--- START ---
(** Comparison of finite doubles is comparison of their exact values. *)
Lemma compare_units x y :
  valid x = true -> valid y = true -> is_finite x = true -> is_finite y = true ->
  SFcompare x y = Some (Z.compare (units x) (units y)).
Proof.
  intros Hx Hy Fx Fy.
  destruct x as [sx| | |sx mx ex], y as [sy| | |sy my ey]; try done; cbn [units SFcompare]; f_equal.
  - pose proof (units_pos _ _ Hy). destruct sy; symmetry.
    + apply Z.compare_gt_iff. lia.
    + apply Z.compare_lt_iff. lia.
  - pose proof (units_pos _ _ Hx). destruct sx; symmetry.
    + apply Z.compare_lt_iff. lia.
    + apply Z.compare_gt_iff. lia.
  - pose proof (units_pos _ _ Hx). pose proof (units_pos _ _ Hy).
    pose proof (finite_compare_units _ _ _ _ Hx Hy) as Hc.
    destruct sx, sy; rewrite ?Z.mul_1_l.
    + replace (-1 * (Zpos mx * 2 ^ (ex + unit_exp))) with (- (Zpos mx * 2 ^ (ex + unit_exp))) by lia.
      replace (-1 * (Zpos my * 2 ^ (ey + unit_exp))) with (- (Zpos my * 2 ^ (ey + unit_exp))) by lia.
      rewrite Z.compare_opp, (Z.compare_antisym (Zpos mx * 2 ^ (ex + unit_exp))), <- Hc. by destruct (ex ?= ey).
    + symmetry. apply Z.compare_lt_iff. lia.
    + symmetry. apply Z.compare_gt_iff. lia.
    + done.
Qed.

(** ** Exactness of rounding and truncation *)
Lemma iter_xO m d : Zpos (Pos.iter xO m d) = Zpos m * 2 ^ Zpos d.
Proof.
  induction d as [|d IH] using Pos.peano_ind; [simpl; lia|].
  rewrite Pos.iter_succ, Pos2Z.inj_succ, Z.pow_succ_r by lia.
  rewrite (Pos2Z.inj_xO (Pos.iter _ _ _)), IH. lia.
Qed.
Lemma digits2_shift m d : Zpos (digits2_pos (Pos.iter xO m d)) = Zpos (digits2_pos m) + Zpos d.
Proof.
  pose proof (digits2_pos_bounds m) as Hm.
  apply digits2_pos_unique; [lia|]. rewrite iter_xO.
  replace (Zpos (digits2_pos m) + Zpos d - 1) with ((Zpos (digits2_pos m) - 1) + Zpos d) by lia.
  rewrite !Z.pow_add_r by lia.
  pose proof (Z.pow_pos_nonneg 2 (Zpos d)). nia.
Qed.
Lemma round_aux_canonical s m e :
  fexp prec64 emax64 (Zpos (digits2_pos m) + e) = e -> e <= 971 ->
  binary_round_aux prec64 emax64 s (Zpos m) e loc_Exact = S754_finite s m e.
Proof.
  intros Hf He. unfold binary_round_aux, shr_fexp, Zdigits2. rewrite Hf, Z.sub_diag. simpl.
  unfold shr_fexp, Zdigits2. rewrite Hf, Z.sub_diag. simpl.
  replace (e <=? emax64 - prec64) with true; [done|]. symmetry. by apply Z.leb_le.
Qed.
(** A mantissa of at most 53 bits at an exponent in range needs no rounding. *)
Lemma binary_round_exact s p e :
  Zpos p < 2 ^ 53 -> -1074 <= e <= 971 ->
  exists p' e', binary_round prec64 emax64 s p e = S754_finite s p' e'
                /\ bounded prec64 emax64 p' e' = true
                /\ Zpos p' * 2 ^ (e' + unit_exp) = Zpos p * 2 ^ (e + unit_exp).
Proof.
  intros Hp He. pose proof (digits2_pos_bounds p) as Hd.
  assert (Zpos (digits2_pos p) <= 53) as Hd53.
  { destruct (Z.le_gt_cases (Zpos (digits2_pos p)) 53) as [|Hg]; [done|].
    pose proof (Z.pow_le_mono_r 2 53 (Zpos (digits2_pos p) - 1)). lia. }
  unfold binary_round, shl_align.
  set (f := fexp prec64 emax64 (Zpos (digits2_pos p) + e)).
  assert (-1074 <= f <= e) as Hf by (unfold f, fexp, emin, prec64, emax64; lia).
  assert (exists p' e', match f - e with
             | Zneg d => (Pos.iter xO p d, f) | _ => (p, e) end = (p', e')
           /\ Zpos (digits2_pos p') + e' = Zpos (digits2_pos p) + e /\ e' = f
           /\ Zpos p' * 2 ^ (e' + unit_exp) = Zpos p * 2 ^ (e + unit_exp))
    as (p' & e' & -> & Hdig & -> & Hv).
  { destruct (f - e) as [|d|d] eqn:E; [|lia|].
    - exists p, e. repeat split; lia.
    - exists (Pos.iter xO p d), f. rewrite digits2_shift, iter_xO.
      repeat split; [lia|]. replace (e + unit_exp) with (Zpos d + (f + unit_exp)) by lia.
      rewrite (Z.pow_add_r 2 (Zpos d)) by (unfold unit_exp; lia). lia. }
  assert (fexp prec64 emax64 (Zpos (digits2_pos p') + f) = f) as Hcan by (by rewrite Hdig).
  exists p', f. split; [apply round_aux_canonical; [done|lia]|].
  split; [|done]. unfold bounded, canonical_mantissa. rewrite Hcan, Z.eqb_refl. simpl.
  apply Z.leb_le. unfold emax64, prec64. lia.
Qed.

(** The integer part of a finite double, in units. *)
Definition trunc_int (x : f64) : Z :=
  match x with
  | S754_finite s m e =>
    (if s then -1 else 1) * (if 0 <=? e then Zpos m * 2 ^ e else Zpos m / 2 ^ (- e))
  | _ => 0
  end.
Lemma trunc_units s m e :
  bounded prec64 emax64 m e = true ->
  Zpos m * 2 ^ (e + unit_exp)
  = (if 0 <=? e then Zpos m * 2 ^ e else Zpos m / 2 ^ (- e)) * one_units
    + (if 0 <=? e then 0 else (Zpos m mod 2 ^ (- e)) * 2 ^ (e + unit_exp))
  /\ units (S754_finite s m e) = (if s then -1 else 1) * (Zpos m * 2 ^ (e + unit_exp)).
Proof.
  intros [He _]%bounded_facts. split; [|done]. unfold unit_exp in *.
  rewrite one_units_eq.
  destruct (Z.leb_spec 0 e).
  - rewrite Z.pow_add_r by lia. lia.
  - assert (2 ^ 1074 = 2 ^ (- e) * 2 ^ (e + 1074)) as ->.
    { rewrite <- Z.pow_add_r by lia. f_equal. lia. }
    pose proof (Z.div_mod (Zpos m) (2 ^ (- e))). pose proof (Z.pow_pos_nonneg 2 (- e)).
    rewrite Z.mul_assoc, <- Z.mul_add_distr_r. f_equal. lia.
Qed.
(* ===== verification/BTree.v ===== *)
(** * BTreeMap<String, V>

    The sources iterate their [BTreeMap]s (and serde_json's [Map], which is a
    [BTreeMap] without the [preserve_order] feature), so the order of the keys
    is observable: a map is the association list of its entries in increasing
    key order.  Keys are compared bytewise, like [str]. *)
From S2P Require Import Prelude.
From Stdlib Require Import Sorted Ascii.

Definition str_lt (a b : string) : Prop := String.compare a b = Lt.

Lemma ascii_compare_lt a b : Ascii.compare a b = Lt <-> (N_of_ascii a < N_of_ascii b)%N.
Proof. unfold Ascii.compare. apply N.compare_lt_iff. Qed.
Lemma str_compare_refl s : String.compare s s = Eq.
Proof. induction s as [|c s IH]; [done|]. simpl. unfold Ascii.compare. by rewrite N.compare_refl. Qed.
Lemma str_lt_irrefl s : ~ str_lt s s.
Proof. unfold str_lt. by rewrite str_compare_refl. Qed.
Lemma str_lt_trans a b c : str_lt a b -> str_lt b c -> str_lt a c.
Proof.
  unfold str_lt. revert b c.
  induction a as [|x a IH]; intros [|y b] [|z c]; simpl; try done.
  destruct (Ascii.compare x y) eqn:Exy; try done; intros Hab.
  - apply Ascii.compare_eq_iff in Exy as ->.
    destruct (Ascii.compare y z); try done. by apply IH.
  - destruct (Ascii.compare y z) eqn:Eyz; try done; intros _.
    + apply Ascii.compare_eq_iff in Eyz as ->. by rewrite Exy.
    + assert (Ascii.compare x z = Lt) as ->; [|done].
      rewrite ascii_compare_lt in *. lia.
Qed.
Lemma str_compare_gt a b : String.compare a b = Gt -> str_lt b a.
Proof. intros H. unfold str_lt. by rewrite String.compare_antisym, H. Qed.

Section btree.
Context {V : Type}.
Implicit Types (m : list (string * V)) (k : string) (v : V).

(** ** Operations *)
Fixpoint bt_get k m : option V :=
  match m with
  | [] => None
  | (k', v) :: r => if k =s? k' then Some v else bt_get k r
  end.
Definition bt_contains_key k m : bool :=
  match bt_get k m with Some _ => true | None => false end.
(** [BTreeMap::insert]: replaces the value of an equal key. *)
Fixpoint bt_insert k v m : list (string * V) :=
  match m with
  | [] => [(k, v)]
  | (k', v') :: r =>
    match String.compare k k' with
    | Lt => (k, v) :: m
    | Eq => (k, v) :: r
    | Gt => (k', v') :: bt_insert k v r
    end
  end.
Definition bt_remove k m : list (string * V) := List.filter (fun e => k !=s e.1) m.
Definition bt_keys m : list string := m.*1.
Definition bt_values m : list V := m.*2.
(** [iter.collect::<BTreeMap<_, _>>()]: later entries win. *)
Definition bt_collect (l : list (string * V)) : list (string * V) :=
  fold_left (fun m e => bt_insert e.1 e.2 m) l [].

(** The representation invariant: keys strictly increase. *)
Definition bt_sorted m : Prop := StronglySorted (fun a b => str_lt a.1 b.1) m.

(** ** Lookup *)
Lemma bt_get_insert k k' v m :
  bt_get k' (bt_insert k v m) = if k =s? k' then Some v else bt_get k' m.
Proof.
  induction m as [|[k0 v0] m IH]; simpl.
  - rewrite String.eqb_sym. by destruct (k =s? k').
  - destruct (String.compare k k0) eqn:E; simpl.
    + apply String.compare_eq_iff in E as ->. rewrite (String.eqb_sym k' k0).
      by destruct (k0 =s? k').
    + rewrite (String.eqb_sym k' k). by destruct (k =s? k').
    + rewrite IH. destruct (k' =s? k0) eqn:E0; [|done].
      apply String.eqb_eq in E0 as ->. destruct (k =s? k0) eqn:E1; [|done].
      apply String.eqb_eq in E1 as ->. by rewrite str_compare_refl in E.
Qed.
Lemma bt_get_remove k k' m :
  bt_get k' (bt_remove k m) = if k =s? k' then None else bt_get k' m.
Proof.
  induction m as [|[k0 v0] m IH]; simpl; [by destruct (k =s? k')|].
  destruct (k =s? k0) eqn:E; simpl.
  - apply String.eqb_eq in E as ->. rewrite IH, (String.eqb_sym k' k0).
    by destruct (k0 =s? k').
  - rewrite IH. destruct (k' =s? k0) eqn:E0; [|done].
    apply String.eqb_eq in E0 as ->. by rewrite E.
Qed.
Lemma bt_get_Some_elem k v m : bt_get k m = Some v -> (k, v) ∈ m.
Proof.
  induction m as [|[k0 v0] m IH]; simpl; [done|].
  destruct (k =s? k0) eqn:E; intros; simplify_eq.
  - apply String.eqb_eq in E as ->. left.
  - right. auto.
Qed.
Lemma bt_get_elem k v m : bt_sorted m -> (k, v) ∈ m -> bt_get k m = Some v.
Proof.
  induction 1 as [|[k0 v0] m Hs IH Hall]; intros Hin; [by inversion Hin|]. simpl.
  apply elem_of_cons in Hin as [Heq|Hin]; simplify_eq.
  - by rewrite String.eqb_refl.
  - rewrite Forall_forall in Hall.
    destruct (k =s? k0) eqn:E; [|auto]. apply String.eqb_eq in E as ->.
    by apply Hall, str_lt_irrefl in Hin.
Qed.
Lemma bt_get_None k m : bt_get k m = None <-> k ∉ bt_keys m.
Proof.
  unfold bt_keys. induction m as [|[k0 v0] m IH]; simpl; [set_solver|].
  destruct (k =s? k0) eqn:E.
  - apply String.eqb_eq in E as ->. set_solver.
  - apply String.eqb_neq in E. set_solver.
Qed.

(** ** The invariant *)
Lemma bt_sorted_nil : bt_sorted [].
Proof. constructor. Qed.
Lemma bt_insert_keys k v m e : e ∈ bt_insert k v m -> e = (k, v) \/ e ∈ m.
Proof.
  induction m as [|[k0 v0] m IH]; simpl.
  - set_solver.
  - destruct (String.compare k k0); set_solver.
Qed.
Lemma bt_insert_sorted k v m : bt_sorted m -> bt_sorted (bt_insert k v m).
Proof.
  induction 1 as [|[k0 v0] m Hs IH Hall]; simpl; [repeat constructor|].
  destruct (String.compare k k0) eqn:E.
  - apply String.compare_eq_iff in E as ->. by constructor.
  - constructor; [by constructor|]. constructor; [done|].
    eapply Forall_impl; [done|]. intros x Hx. simpl in *. by eapply str_lt_trans.
  - constructor; [done|]. apply Forall_forall. intros x Hx.
    apply bt_insert_keys in Hx as [->|Hx]; [by apply str_compare_gt|].
    rewrite Forall_forall in Hall. by apply Hall.
Qed.
Lemma bt_remove_sorted k m : bt_sorted m -> bt_sorted (bt_remove k m).
Proof.
  induction 1 as [|e m Hs IH Hall]; simpl; [constructor|].
  destruct (k !=s e.1); [|done]. constructor; [done|].
  apply Forall_forall. intros x Hx. apply elem_of_filterb in Hx as [Hx _].
  rewrite Forall_forall in Hall. auto.
Qed.
Lemma bt_sorted_keys_NoDup m : bt_sorted m -> NoDup (bt_keys m).
Proof.
  induction 1 as [|[k v] m Hs IH Hall]; simpl; constructor; [|done].
  intros ([k' v'] & -> & Hin)%list_elem_of_fmap. rewrite Forall_forall in Hall.
  by apply Hall, str_lt_irrefl in Hin.
Qed.

Lemma bt_collect_app l1 l2 :
  bt_collect (l1 ++ l2) = fold_left (fun m e => bt_insert e.1 e.2 m) l2 (bt_collect l1).
Proof. unfold bt_collect. by rewrite fold_left_app. Qed.
Lemma bt_collect_sorted l : bt_sorted (bt_collect l).
Proof.
  induction l as [|e l IH] using rev_ind; [constructor|].
  rewrite bt_collect_app. simpl. by apply bt_insert_sorted.
Qed.
Lemma bt_collect_get k v l :
  NoDup l.*1 -> (k, v) ∈ l -> bt_get k (bt_collect l) = Some v.
Proof.
  induction l as [|[k0 v0] l IH] using rev_ind; intros Hnd Hin; [by inversion Hin|].
  rewrite fmap_app in Hnd. apply NoDup_app in Hnd as (Hnd & Hdisj & _).
  rewrite bt_collect_app. simpl. rewrite bt_get_insert.
  apply elem_of_app in Hin as [Hin|Hin].
  - rewrite (proj2 (String.eqb_neq _ _)); [auto|]. intros ->.
    apply (Hdisj k); [|set_solver]. apply list_elem_of_fmap. by exists (k, v).
  - apply list_elem_of_singleton in Hin. simplify_eq. by rewrite String.eqb_refl.
Qed.
Lemma bt_collect_elem k v l : bt_get k (bt_collect l) = Some v -> (k, v) ∈ l.
Proof.
  induction l as [|[k0 v0] l IH] using rev_ind; [done|].
  rewrite bt_collect_app. simpl. rewrite bt_get_insert.
  destruct (k0 =s? k) eqn:E; intros; simplify_eq.
  - apply String.eqb_eq in E as ->. set_solver.
  - set_solver.
Qed.
Lemma bt_collect_contains k l : bt_contains_key k (bt_collect l) = true <-> k ∈ l.*1.
Proof.
  unfold bt_contains_key. induction l as [|[k0 v0] l IH] using rev_ind; [set_solver|].
  rewrite bt_collect_app. simpl. rewrite bt_get_insert, fmap_app, elem_of_app.
  destruct (k0 =s? k) eqn:E.
  - apply String.eqb_eq in E as ->. set_solver.
  - apply String.eqb_neq in E. rewrite IH. set_solver.
Qed.

(** Two maps with the same lookups are the same list of entries. *)
Lemma bt_ext m1 m2 :
  bt_sorted m1 -> bt_sorted m2 -> (forall k, bt_get k m1 = bt_get k m2) -> m1 = m2.
Proof.
  intros H1. revert m2. induction H1 as [|[k1 v1] m1 Hs1 IH Hall1];
    intros m2 H2 Hext; destruct H2 as [|[k2 v2] m2 Hs2 Hall2].
  - done.
  - specialize (Hext k2). simpl in Hext. by rewrite String.eqb_refl in Hext.
  - specialize (Hext k1). simpl in Hext. by rewrite String.eqb_refl in Hext.
  - rewrite Forall_forall in Hall1, Hall2.
    assert (k1 = k2 /\ v1 = v2) as [-> ->].
    { pose proof (Hext k1) as E1. pose proof (Hext k2) as E2. simpl in E1, E2.
      rewrite String.eqb_refl in E1, E2. rewrite (String.eqb_sym k2 k1) in E2.
      destruct (k1 =s? k2) eqn:E; [apply String.eqb_eq in E; by simplify_eq|].
      symmetry in E1. apply bt_get_Some_elem, Hall2 in E1.
      apply bt_get_Some_elem, Hall1 in E2. simpl in *.
      exfalso. eapply str_lt_irrefl, str_lt_trans; done. }
    f_equal. apply IH; [done|]. intros k. specialize (Hext k). simpl in Hext.
    destruct (k =s? k2) eqn:E; [|done]. apply String.eqb_eq in E as ->.
    transitivity (@None V); [|symmetry]; apply eq_None_not_Some; intros [v Hv];
      apply bt_get_Some_elem in Hv; [apply Hall1 in Hv | apply Hall2 in Hv];
      by apply str_lt_irrefl in Hv.
Qed.
End btree.
#[export] Hint Resolve bt_sorted_nil bt_insert_sorted bt_remove_sorted bt_collect_sorted : rust.

(** A list of strings sorted bytewise and deduplicated, like the keys of a
    [BTreeSet] or [sort] followed by [dedup]. *)
Definition sorted_set (l : list string) : list string := bt_keys (bt_collect (map (fun k => (k, ())) l)).
Lemma bt_contains_keys {W} k (m : list (string * W)) : bt_contains_key k m = true <-> k ∈ bt_keys m.
Proof.
  pose proof (bt_get_None k m) as H. unfold bt_contains_key. destruct (bt_get k m); [|naive_solver].
  split; [intros _|done]. destruct (decide (k ∈ bt_keys m)) as [|Hn]; [done|]. by apply H in Hn.
Qed.
Lemma elem_of_sorted_set l k : k ∈ sorted_set l <-> k ∈ l.
Proof.
  unfold sorted_set. rewrite <- bt_contains_keys, bt_collect_contains. rewrite <- list_fmap_compose.
  unfold compose. simpl. by rewrite list_fmap_id.
Qed.
(** The result depends on the elements only. *)
Lemma sorted_set_ext l1 l2 : (forall k, k ∈ l1 <-> k ∈ l2) -> sorted_set l1 = sorted_set l2.
Proof.
  intros H. unfold sorted_set. f_equal. apply bt_ext; [apply bt_collect_sorted..|]. intros k.
  pose proof (elem_of_sorted_set l1 k) as H1. pose proof (elem_of_sorted_set l2 k) as H2.
  unfold sorted_set in H1, H2. rewrite <- bt_contains_keys in H1, H2. unfold bt_contains_key in H1, H2.
  destruct (bt_get k (bt_collect (map _ l1))) as [[]|], (bt_get k (bt_collect (map _ l2))) as [[]|]; naive_solver.
Qed.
--- END ---
> _Exercise aim_
Nothing should appear in the answer except the lines above from the line with "apply bt_get_Some_elem in" through the line with "pose proof (bt_get_None", both included, written out exactly.

> _Answer box_
      apply bt_get_Some_elem in Hv; [apply Hall1 in Hv | apply Hall2 in Hv];
      by apply str_lt_irrefl in Hv.
Qed.
End btree.
#[export] Hint Resolve bt_sorted_nil bt_insert_sorted bt_remove_sorted bt_collect_sorted : rust.

(** A list of strings sorted bytewise and deduplicated, like the keys of a
    [BTreeSet] or [sort] followed by [dedup]. *)
Definition sorted_set (l : list string) : list string := bt_keys (bt_collect (map (fun k => (k, ())) l)).
Lemma bt_contains_keys {W} k (m : list (string * W)) : bt_contains_key k m = true <-> k ∈ bt_keys m.
Proof.
  pose proof (bt_get_None k m) as H. unfold bt_contains_key. destruct (bt_get k m); [|naive_solver].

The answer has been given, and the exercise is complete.